There is one special point on an s-shaped curve called the point of inflection.  It is in the middle of the curve, and is the point where the curvature changes from negative to positive.  In other words, it is a point of zero curvature.  Imagine looking at an s-shaped curve drawn on a flat sheet of paper, and noting (with a very sharp pencil) the point of inflection. Now change your point of view (e.g., slant the paper away from you) and re-image the figure with a pinhole camera.  Surprisingly, the point of inflection of the new image is exactly at the image of the point you noted with the pencil.  The point of inflection is an invariant of the perspective projection.

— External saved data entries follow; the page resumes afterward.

(* ===== verification/NetTheorems.v ===== *)
(** * Theorems about the wire format and the endpoints

    What two honest nodes exchange arrives as it was sent; what anyone else
    sends is refused with the errors the callers handle; and no endpoint
    outside the local networks is ever accepted. *)

From Stdlib Require Import Strings.Byte Strings.Ascii.
From Stdlib Require Import Lqa.
From coqutil Require Import Datatypes.RecordSetters.
Import DoubleBraceUpdate.
From S2P Require Import Prelude Bytes Json JsonParse JsonFacts Crypto Transaction Utxo Sample.
From S2P Require Import Mempool MempoolFacts Block ChainState Blockchain BlockchainFacts Codec.
From S2P Require Import CodecFacts Database Storage NetConfig Messages Protocol ProtocolFacts.
From S2P Require Import FrameFacts ConfigFacts Effects Peer PeerFacts PeerManager.
From S2P Require Import PeerManagerFacts NodeState Sync Node NodeInv NodeSteps SyncFacts.
From S2P Require Import NodeFacts NodeLife NodeRun SampleNode.
#[local] Open Scope Z_scope.

(** C18: frames and items carry what was sent. Encoding a valid message gives
    the length of the body in four bytes, the most significant first, and a
    body of at least one byte within the limit, from which decoding returns the
    message, its keys in canonical order. In the other direction, a body that
    decodes is the only one: encoding the message gives exactly these bytes.
    Text decodes to a transaction or a block exactly when it is the text that
    item is packed to, so what a peer relays is byte for byte what the hash and
    the signatures are of. *)
Theorem frame_roundtrip m max :
  0 < max <= 2 ^ 32 - 1 →
  (∀ frame, keys_distinct (payload m) = true → encode_message m max = Ok frame →
     ∃ body, frame = be32 (Z.of_nat (length body)) ++ body ∧ length (be32 (Z.of_nat (length body))) = 4%nat ∧
       int_of_be (be32 (Z.of_nat (length body))) = Z.of_nat (length body) ∧
       1 <= Z.of_nat (length body) <= max ∧ decode_message body max = Ok (canon_message m)) ∧
  (∀ body, decode_message body max = Ok m →
     validate_message m = Ok tt ∧ encode_message m max = Ok (be32 (Z.of_nat (length body)) ++ body)) ∧
  (∀ tx s, pack_transaction tx max = Ok s ↔ unpack_transaction s max = Ok tx) ∧
  (∀ b s, pack_block b max = Ok s ↔ unpack_block s max = Ok b).
Proof.
  intros Hmax. split_and!.
  - intros frame Hk (body & -> & Hl & Hd)%encode_decode; [|done]. exists body.
    split_and!; [done..|apply int_of_be32|idtac|idtac|done]; lia.
  - intros body Hd. by destruct (decode_encode body max m) as [He Hv]; [lia|done|].
  - intros. apply unpack_pack_transaction.
  - intros. apply unpack_pack_block.
Qed.

Definition sample_ping : Message := message "PING" [("nonce", JStr "00112233445566778899aabbccddeeff")] None.

Lemma frame_roundtrip_witness :
  0 < 4096 <= 2 ^ 32 - 1 ∧
  ∃ body, encode_message sample_ping 4096 = Ok (be32 (Z.of_nat (length body)) ++ body) ∧
    decode_message body 4096 = Ok sample_ping.
Proof.
  split; [lia|]. destruct (frame_roundtrip sample_ping 4096 ltac:(lia)) as [He _].
  assert (∃ frame, encode_message sample_ping 4096 = Ok frame) as [frame Hf] by (eexists; vm_compute; reflexivity).
  destruct (He frame eq_refl Hf) as (body & -> & _ & _ & _ & Hd). by exists body.
Defined.

(** C19: bytes from a peer cannot make the reader fail in another way than
    the ones it handles. Decoding a body within the limit, which is all the
    transport reads, returns a message or raises [ProtocolError], whatever the
    bytes are: invalid UTF-8, malformed or deeply nested JSON, repeated keys,
    wrong types. A longer body and an item over its limit raise
    [PolicyLimitError], and an item nothing else. (Text outside Latin-1 is
    outside the model.) *)
Theorem untrusted_bytes n :
  0 < n →
  (∀ body, Z.of_nat (length body) <= n → raises_in FRAME_ERRORS (decode_message body n)) ∧
  (∀ body, n < Z.of_nat (length body) → decode_message body n = Raise PolicyLimitError) ∧
  (∀ s, raises_in UNTRUSTED_ERRORS (unpack_transaction s n)) ∧
  (∀ s, raises_in UNTRUSTED_ERRORS (unpack_block s n)).
Proof.
  intros Hn. split_and!; intros.
  - by apply decode_message_raises.
  - by apply decode_message_over.
  - apply unpack_raises; [done|apply decode_transaction_raises].
  - apply unpack_raises; [done|apply decode_block_raises].
Qed.

Lemma untrusted_bytes_witness :
  0 < 4096 ∧ (∃ e, decode_message (utf8_encode "{]") 4096 = Raise e ∧ e ∈ FRAME_ERRORS).
Proof.
  split; [lia|]. destruct (untrusted_bytes 4096 ltac:(lia)) as (H & _).
  assert (decode_message (utf8_encode "{]") 4096 = Raise ProtocolError) as He by (vm_compute; reflexivity).
  exists ProtocolError. split; [exact He|]. refine (H _ _ _ He). vm_compute. discriminate.
Defined.

(** The policy on endpoints is exact. An endpoint is accepted, unchanged,
    exactly when its port is between 1 and 65535 and its host is the canonical
    text of a loopback or private address, not a broadcast address, inside an
    allowed network and, in the most specific network that contains it, a
    host: not the network's own address or broadcast address. *)
Theorem endpoint_policy nets h p e :
  validate_endpoint nets h p = Ok e ↔
    e = (h, p) ∧ 1 <= p <= 65535 ∧ ∃ a, h = ipv4_str a ∧ local_address a ∧
      ∃ n, n ∈ nets ∧ in_network a n = true ∧
        (∀ m, m ∈ nets → in_network a m = true → prefixlen m <= prefixlen n) ∧
        (prefixlen n < 31 → a ≠ network_address n ∧ a ≠ broadcast_address n).
Proof. apply validate_endpoint_Ok. Qed.

(** A configuration that was accepted is normal and safe: constructing
    it again accepts it unchanged. Every allowed network is a part of a local
    one, the host and every seed satisfy the policy on endpoints, no seed is
    there twice or beyond the number of candidates, and every duration, count
    and limit is in its range. *)
Theorem config_normalized c c' :
  node_config c = Ok c' →
  node_config c' = Ok c' ∧
  networks c' ≠ [] ∧ Forall allowed_network (networks c') ∧
  config_validate_host c' (host c') = Ok (host c') ∧
  NoDup (seeds c') ∧ Forall (λ e, config_validate_endpoint c' e = Ok e) (seeds c') ∧
  Z.of_nat (length (seeds c')) <= max_candidates c' ∧ config_limits c'.
Proof.
  intros (nets & s & Hc & Hn & Hh & Hs & Hl & Hm & ->)%node_config_Ok.
  destruct (map_parse_cidr _ _ Hn) as [Ha He]. destruct (normalize_seeds_good _ _ _ _ Hs) as [Hd Hv]; [by split; constructor|].
  split; [|split_and!; cbn; try done; tauto].
  apply node_config_Ok. exists nets, s. cbn. split_and!; try done.
  - intros ?%map_eq_nil. tauto.
  - by apply map_parse_cidr_str.
  - by apply (normalize_seeds_id nets s []).
Qed.

Lemma config_normalized_witness :
  ∃ c', node_config default_config = Ok c' ∧ node_config c' = Ok c'.
Proof.
  assert (∃ c', node_config default_config = Ok c') as [c' Hc] by (eexists; vm_compute; reflexivity).
  exists c'. split; [exact Hc|]. by destruct (config_normalized _ _ Hc).
Defined.

(** * What a running node guarantees

    Whatever its peers send, its callers ask and its sockets do: every
    reachable node is within its bounds, and a peer's message cannot stop it. *)

Section node.
Context {EL : EcdsaLib} {CS : ChainStore}.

This invariance is a mathematical property of projective geometry (which includes perspective). A projective transformation sends any straight line into another straight line. It is more general than a linear transformation because parallel lines when mapped may converge: the meeting point is called a vanishing point.  When you look at an s-shaped curve, there is only one point of that curve whose neighborhood is a straight line, and that is the point of inflection.  Three points on the curve can be made as collinear as desired by moving them closer and closer to the point of inflection. Since the neighborhood of the inflection point is a straight line segment, the segment will stay at the same part of the s-curve when that curve is projected to another planar image.

What does this have to do with Hogarth’s praise for s-shaped curves in art? It might be that the inflection point is anchoring a moving viewer to a distinct point in the picture, relative to which all else is swirling around. By being a view-independent feature, it may be an effect opposite to the elusive smile of the Mona Lisa, which (as explained by Margaret Livingstone at Munsell2018) is a low-spatial-frequency rendering that is noticeable only in peripheral vision, which sees with much lower resolution than our fovea (center of vision). 

In any event, this tiny vestige of math in the middle of flower arrangements may allow me to revisit the 1960s with a sense of entitlement to its memories.